The Quest for Piet

John Nunley · June 23, 2023

Graphical User Interfaces (GUIs) are still a sore subject in Rust. The ecosystem is certainly better than when I started was a few years ago, with egui and iced providing successful models for GUI projects. However, I still think there are models to explore that are interesting and potentially better than what’s out there now.

Unfortunately there is a decently-sized hurdle to creating a brand new GUI framework: you need a way to draw it. For a journeyman programmer trying to implement their own GUI framework, it’s often one of the hardest parts of the process. The usual model is to take advantage of vector graphics; you describe a path containing however many lines or curves, and then either fill it will a color (or other pattern) or turn it into a stroke (line). Especially when targeting certain windowing systems, this vector graphics implementation can become very complicated, very quickly.

iced, egui and slint provide their own implementations of graphics that are difficult to separate from the framework itself. Unfortunately, these are not a real option. druid, on the other hand, is built on the piet abstraction. piet provides an API for vector graphics, but there are several different implementations for piet. The reference implementation is piet-common; however, it’s pretty tightly integrated with druid-shell and difficult to get up and running with anything else, like winit.

In my attempts at creating an easily re-usable vector graphics implementation not tied to any GUI framework or windowing system, I decided that I’d create a piet implementation that can be used with any windowing framework. Thanks to the raw-window-handle crate, it should be easy to just plug in a windowing system and go. I also ae a handful of other goals in mind, like minimizing the use of non-Rust dependencies. I’ve named it theo, and I think that it’s getting close to an initial release.

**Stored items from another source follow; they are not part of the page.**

(** * evtmanager: the keyed [EventEmitter] and the single-channel [MonoEmitter]

    A shallow embedding of [src/unnamed/part_001] (class [EventEmitter]) and
    [src/deno/monoemitter.ts] (class [MonoEmitter]).

    Modelling choices, all taken from the TypeScript source:
    - a JavaScript array is an object on a heap; a reference to it is an
      index into the heap, so that [push] (in place) and [filter] / spread
      (fresh array) are told apart and aliasing is visible;
    - a listener is a function reference: a user function [Fn f], whose body
      is looked up in a code table, or the closure [WaitCallback p] that the
      call number [p] of [wait] builds; [x != listener] compares references;
    - [number]s are integers ([Z]); the only NaN of the source,
      [undefined + 1], is [None];
    - a method is a function from the state to the new state and either the
      thrown exception or the returned value;
    - what a user listener does is given in two ways. A [body] is a
      sequence of calls of the registry methods of the emitter it is
      registered on ([addListener], [removeListener], [removeListeners],
      [clear]) followed by what it returns or throws. A program ([prog]) is
      any sequence of requests to the emitter, each going on with the
      answer: every method, the arrays and the limits that the accessors
      hand out, read or written, a dispatch from within the listener and
      the direct call of a listener, nested as deep as the call stack
      allows. A [body] is a program, and both dispatch alike on it;
    - the event loop is the explicit step [run_timer]; every listener
      invocation is logged in [trace], every exception that nobody catches
      in [uncaught].

    [once] and [iterator] are asynchronous: the part of a call that runs
    at once and the part that the job queue runs after the promise awaited
    has settled ([once_resume], [iterator_resume]) are separate steps. *)

From stdpp Require Import gmap strings list fin_maps.
From Stdlib Require Import ZArith Lia.

(** ** JavaScript values, exceptions, promises *)

Module JS.

Inductive value : Type :=
| Undefined
| Num (n : Z)
| Str (s : string).

(** [LimitExceeded] is the [TypeError] "Maximum listeners reached ...",
    [Timeout] the [Error] "Maximum timeout exceeded ...", [Thrown] anything
    a user listener throws or rejects with. *)
Inductive exn : Type :=
| LimitExceeded
| Timeout
| Thrown (v : value).

(** What a listener returns: a plain value, or an awaitable given by the
    time at which it settles and how. *)
Inductive ret : Type :=
| Plain (v : value)
| Awaitable (at_time : nat) (outcome : exn + value).

Inductive promise (A : Type) : Type :=
| Pending
| Fulfilled (a : A)
| Rejected (e : exn).
Arguments Pending {A}.
Arguments Fulfilled {A} a.
Arguments Rejected {A} e.

(** The [resolve] and [reject] functions of a promise act only while it is
    pending. *)
Definition resolve {A} (a : A) (p : promise A) : promise A :=
  match p with Pending => Fulfilled a | _ => p end.

Definition reject {A} (e : exn) (p : promise A) : promise A :=
  match p with Pending => Rejected e | _ => p end.

Definition settled (r : ret) : exn + value :=
  match r with Plain v => inr v | Awaitable _ o => o end.

Definition settle_time (r : ret) : nat :=
  match r with Plain _ => 0 | Awaitable t _ => t end.

Definition awaited (r : ret) : value :=
  match settled r with inr v => v | inl _ => Undefined end.

(** The rejection that [Promise.all] reports: the earliest one, the
    leftmost among those of the same time. *)
Fixpoint first_rejection (rs : list ret) : option (nat * exn) :=
  match rs with
  | [] => None
  | r :: rs' =>
      match settled r, first_rejection rs' with
      | inl e, Some (t', e') =>
          if (t' <? settle_time r)%nat then Some (t', e')
          else Some (settle_time r, e)
      | inl e, None => Some (settle_time r, e)
      | inr _, rest => rest
      end
  end.

Definition Promise_all (rs : list ret) : promise (list value) :=
  match first_rejection rs with
  | Some (_, e) => Rejected e
  | None => Fulfilled (map awaited rs)
  end.

(** [if (x)] on a number. *)
Definition truthy (z : Z) : bool := negb (z =? 0)%Z.

(** Function references. *)
Inductive listener : Type :=
| Fn (f : nat)
| WaitCallback (p : nat).

#[global] Instance listener_eq_dec : EqDecision listener.
Proof. solve_decision. Defined.

(** Event names: [string | number | symbol]. *)
Inductive key : Type :=
| KStr (s : string)
| KNum (n : Z)
| KSym (id : nat).

#[global] Instance key_eq_dec : EqDecision key.
Proof. solve_decision. Defined.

During my development, I’ve noticed that piet comes with a “samples” framework. It has a few examples of using the drawing API, which aims to consistently draw a set of “sample” images. These images showcase the features of the drawing API, like text, transforms and clipping. The CI for piet-common, the reference implementation of piet, runs these samples, saves them to images and compares the output to a set of reference images. This is a great way to use CI to tests for regressions in the drawing API. If a bug is introduced in the drawing code, they know immediately.

I decided to try using these samples for myself. I wasn’t prepared for what happened next.

Notgull Note: Throughout this series I will run into issues and problems with certain Rust crates, and maybe even badmouth them at times. I don’t want this to come off as unappreciative; the ecosystem built around graphics in Rust is actually pretty mature. It just needs a few robustness tweaks.

Get Going

Well, I would think that I’ve done a good job of implementing the API so far, right? If it were 2012 and I were a Gopher, I’d call myself a 10xer. Let’s hook up the samples and see what happens.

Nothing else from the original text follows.